Not the actual option since pre-coordination is only a way to represent the combinations. But you still have the same number of combinations to deal with.

Not simple as that. Half of the EAV-type data imply the real meaning in the answer, while another half - in the question.
So we have to consolidate twice. And then dedup on Q-A vs A-Q principle.

And even though we did this huge job, how would these very specific “ever in your life / never ever / past history / at what age / in childhood / within the last x years, etc.” be useful?

Ok, we can dedup them between each other, but they’re still counterparts of the real OMOP “History of… / Condition” instances.

What we really need to do is to map them to the general OMOP-like instances.

Sounds good, but requires us to take the actions mentioned above (new fields, new survey data convention). And not only for the Observation table. I think we might want to follow the link from the source EAV-type to the target condition_occurrence record.

2B might be a case for the vocabularies that are not used among multiple institutions, while others may become a part of OMOP once it would be useful for the community.

Well. What would be a CDM part then for many EAV-type sources? Person table?

How about this:

Introduce the _value_source_concept_id and _value_source_value fields to the required tables. Make these fields visible for ATLAS.
Syncronyze the field list between the wide mapping tables and event tables. Get rid of concatenated codes/values in ETL - make JOINs on multiple fields instead.
Change the convention and start treating EAV data (including Survey data) as non-Standard source data within a new Domain. Consistently deStandardize it in the vocabularies (including LOINC, PPI, UKB, NAACCR, etc.). Ask users to aim to the _source fields in their specific queries, but using the concept_ids, not the source_values.
On the use case basis start mapping of EAV data to OMOP Standart instances. Introduce new concepts like for Smoking or Lab tests (or vocabularies - like Cancer Modifier) if needed.

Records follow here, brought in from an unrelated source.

(* ===== verification/HostFunctions.v ===== *)
(** * Host functions (host_function.hpp, execution_interface.hpp)

    The registry that maps names to C++ functions, the wrapper that reads a
    function's arguments from the operand stack and pushes its result, and the
    linking of a module's imports against the registry.  The templates over the
    C++ signature become data: [native_type] lists the parameter types for which
    [type_converter] has a conversion. *)
From S2P Require Import Prelude WasmStack Allocator Opcodes Types Validation LinearMemory ExecContext.

(** ** execution_interface *)
Section Interface.
Context `{sys : Sys}.

Definition trim_operands (amt : Z) : M ctx unit := modify (fun c => set_os (WStack.trim amt (_os c)) c).
Definition operand_from_back (index : Z) : M ctx operand_stack_elem := peek_operand index.

(** [std::strlen(memory + ptr)]: the first zero byte, or the fault at the end of
    the memory. *)
Fixpoint strlen (fuel : nat) (a : Z) (s : WasmAlloc.t) : outcome Z :=
  match fuel with
  | O => UB "fuel"
  | S fuel =>
      b ← read_unaligned 1 a s;
      if b =? 0 then Ret 0 else n ← strlen fuel (a + 1) s; Ret (n + 1)
  end.
(** The loop ends at the latest at the first byte behind the memory. *)
Definition validate_null_terminated_pointer (ptr : Z) (s : WasmAlloc.t) : outcome Z :=
  strlen (S (Z.to_nat (page_bytes s - ptr))) ptr s.
End Interface.

(** ** Types of parameters and results *)
Inductive native_type : Type :=
  | Arith (t : Z)            (* an arithmetic type of 4 or 8 bytes *)
  | VoidPtr                  (* void*, const void* *)
  | Bool
  | Span (sizeof_T : Z).     (* span<T> *)

(** A converted argument, and what a function returns; pointers are offsets from
    the linear memory. *)
Inductive host_value : Type :=
  | HArith (e : operand_stack_elem)
  | HPtr (a : Z)
  | HBool (b : bool)
  | HSpan (a len : Z).

Inductive host_result : Type :=
  | RVoid
  | RArith (e : operand_stack_elem)
  | RPtr (a : Z)
  | RBool (b : bool).

(** [from_wasm_type_deducer_t], or the type itself *)
Definition flatten_type (t : native_type) : list Z :=
  match t with Arith t => [t] | VoidPtr => [i32] | Bool => [i32] | Span _ => [i32; i32] end.

(** [skip_amount], [value_operand_size_v], [total_operands_v] *)
Definition skip_amount (t : native_type) : Z := Z.of_nat (length (flatten_type t)).
Fixpoint total_operands (args : list native_type) : Z :=
  match args with [] => 0 | t :: args => skip_amount t + total_operands args end.

(** [as_value<T>] of an arithmetic [T]: [val.get<...>()] *)
Definition as_value (t : Z) (val : operand_stack_elem) : outcome operand_stack_elem :=
  if elem_type val =? t then Ret val else UB "read of an inactive variant alternative".

(** [create_value<Args, S, At>]; [offset] is [total_operands_v - 1]. *)
Definition create_value `{sys : Sys} (offset At : Z) (S : native_type) : M ctx host_value :=
  match S with
  | Arith t => e ← operand_from_back (offset - At); v ← lift (as_value t e); mret (HArith v)
  | VoidPtr => e ← operand_from_back (offset - At); a ← lift (to_ui32 e); mret (HPtr a)
  | Bool => e ← operand_from_back (offset - At); v ← lift (to_ui32 e); mret (HBool (negb (v =? 0)))
  | Span sizeof_T =>
      e ← operand_from_back (offset - At);
      ptr ← lift (to_ui32 e);
      e ← operand_from_back (offset - (At + 1));
      len ← lift (to_ui32 e);
      wa ← gets _wasm_alloc;
      lift (validate_pointer sizeof_T ptr len wa);;
      mret (HSpan ptr len)
  end.

(** [get_values<Args, At, Skip_Amt>]: the tail is converted first. *)
Fixpoint get_values `{sys : Sys} (offset : Z) (args : list native_type) (Skip_Amt : Z)
  : M ctx (list host_value) :=
  match args with
  | [] => mret []
  | source_t :: args =>
      tail ← get_values offset args (Skip_Amt + skip_amount source_t);
      v ← create_value offset Skip_Amt source_t;
      mret (v :: tail)
  end.

(** [resolve_result]: [to_wasm] of a [bool], else [as_result] *)
Definition resolve_result (r : host_result) : option operand_stack_elem :=
  match r with
  | RVoid => None
  | RArith e => Some e
  | RPtr a => Some (i32_const_t (wrap 32 a))
  | RBool b => Some (i32_const_t (if b then 1 else 0))
  end.

Definition maybe_push_result (res : host_result) (trim_amt : Z) : M ctx unit :=
  trim_operands trim_amt;;
  match resolve_result res with Some e => push_operand e | None => mret tt end.

Fixpoint preconditions_runner (preconditions : list (list host_value -> M ctx unit)) (args : list host_value)
  : M ctx unit :=
  match preconditions with
  | [] => mret tt
  | condition :: preconditions => condition args;; preconditions_runner preconditions args
  end.

(** [create_function]: the wrapper of the C++ function [F], with [invoke_with_host] *)
Definition create_function `{sys : Sys} (Args : list native_type) (preconditions : list (list host_value -> M ctx unit))
    (F : list host_value -> M ctx host_result) : M ctx unit :=
  args ← get_values (total_operands Args - 1) Args 0;
  preconditions_runner preconditions args;;
  res ← F args;
  maybe_push_result res (total_operands Args).

(** ** host_function *)
Record host_function : Type := HostFunction { hf_params : list Z; hf_ret : list Z }.

(** [operator==(host_function, Func_type)] *)
Definition host_function_eq (lhs : host_function) (rhs : func_type) : bool :=
  (Z.of_nat (length (hf_params lhs)) =? Z.of_nat (length (param_types rhs))) &&
  bool_decide (hf_params lhs = param_types rhs) &&
  (Z.of_nat (length (hf_ret lhs)) =? return_count rhs) &&
  match hf_ret lhs with [] => true | r :: _ => r =? return_type rhs end.

(** [function_types_provider<Type_Converter, Ret, Args>]; [None] is [void]. *)
Definition function_types_provider (Ret_ : option native_type) (Args : list native_type) : host_function :=
  HostFunction (flat_map flatten_type Args)
    (match Ret_ with Some t => take 1 (flatten_type t) | None => [] end).

(** ** registered_host_functions *)
Definition host_func_pair : Type := list Z * list Z.

Section Registry.
Context {F : Type}.   (* std::function<void(Cls*, Type_Converter&)> *)

Record mappings : Type := Mappings {
  named_mapping : gmap host_func_pair Z;
  mp_functions : list F;
  host_functions : list host_function;
  current_index : Z
}.

Definition no_mappings : mappings := Mappings ∅ [] [] 0.

(** [add_mapping<F, R, Args, Preconditions>(mod, name)]: [f] and [hf] are what
    [create_function] and [function_types_provider] make. *)
Definition add_mapping (mod_ name : list Z) (f : F) (hf : host_function) (mp : mappings) : mappings :=
  Mappings (<[(mod_, name) := wrap 32 (current_index mp)]> (named_mapping mp))
    (mp_functions mp ++ [f]) (host_functions mp ++ [hf]) (wrap 64 (current_index mp + 1)).

Definition link_error (msg : string) (name : list Z) : exn :=
  wasm_link_exception (msg +:+ String.string_of_list_ascii (Ascii.ascii_of_N ∘ Z.to_N <$> name)).

(** [{ mod_name, fn_name }] *)
Definition import_name (e : import_entry) : host_func_pair := (module_str e, import_field_str e).

(** One turn of the loop of [resolve_impl]; [imports] is [mod.import_functions]. *)
Definition resolve_import (mp : mappings) (m : module) (i : Z) (e : import_entry) (imports : list Z)
  : outcome (list Z) :=
  index ← match named_mapping mp !! import_name e with
          | Some index => Ret index
          | None => Throw (link_error "no mapping for imported function " (import_field_str e))
          end;
  (if (0 <=? i) && (i <? Z.of_nat (length imports)) then Ret tt else UB "imports[i] out of range");;
  let imports := <[Z.to_nat i := index]> imports in
  EOS_VM_ASSERT (bool_decide (import_kind e = Function_)) (link_error "importing non-function " (import_field_str e));;
  hf ← or_UB "host_functions[imports[i]] out of range" (nthZ (host_functions mp) index);
  t ← match import_desc e with ImportFunc t => Ret t | _ => UB "func_t of another import" end;
  ft ← or_UB "types[i] out of range" (nthZ (types m) t);
  EOS_VM_ASSERT (host_function_eq hf ft) (link_error "wrong type for imported function " (import_field_str e));;
  Ret imports.

Fixpoint resolve_imports (mp : mappings) (m : module) (i : Z) (l : list import_entry) (imports : list Z)
  : outcome (list Z) :=
  match l with
  | [] => Ret imports
  | e :: l => imports ← resolve_import mp m i e imports; resolve_imports mp m (i + 1) l imports
  end.

(** [resolve], [resolve_impl] *)
Definition resolve (mp : mappings) (m : module) : outcome module :=
  imports_ ← resolve_imports mp m 0 (imports m) (import_functions m);
  Ret (with_import_functions imports_ m).

(** [operator()(host, ei, index)]: the function it invokes *)
Definition function_at (mp : mappings) (index : Z) : outcome F :=
  or_UB "functions[index] out of range" (nthZ (mp_functions mp) index).
End Registry.
Arguments mappings : clear implicits.

(** [registered_host_functions::operator()] and [null_host_functions::operator()]:
    the [_rhf] of a context *)
Definition invoke_host (mp : mappings (M ctx unit)) (index : Z) : M ctx unit :=
  f ← lift (function_at mp index); f.
Definition invoke_null_host (_ : Z) : M ctx unit :=
  throw (wasm_interpreter_exception
    "Should never get here because it's impossible to link a module that imports any host functions, when no host functions are available").

(** [add<Func, Preconditions...>(mod, name)] *)
Definition add `{sys : Sys} (Ret_ : option native_type) (Args : list native_type)
    (preconditions : list (list host_value -> M ctx unit)) (Func : list host_value -> M ctx host_result)
    (mod_ name : list Z) (mp : mappings (M ctx unit)) : mappings (M ctx unit) :=
  add_mapping mod_ name (create_function Args preconditions Func) (function_types_provider Ret_ Args) mp.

That is a tricky question. But what if we change the concept of the “source data” a little bit:

if the data is dataset-specific, we can make it OMOPed and queriable by using the source_concept_ids (2B or in Athena - see the rule above);
once we identify the same data in the multiple sources and a need to query it, it becomes a Standard within a well-curated vocabulary or OMOP-generated stuff.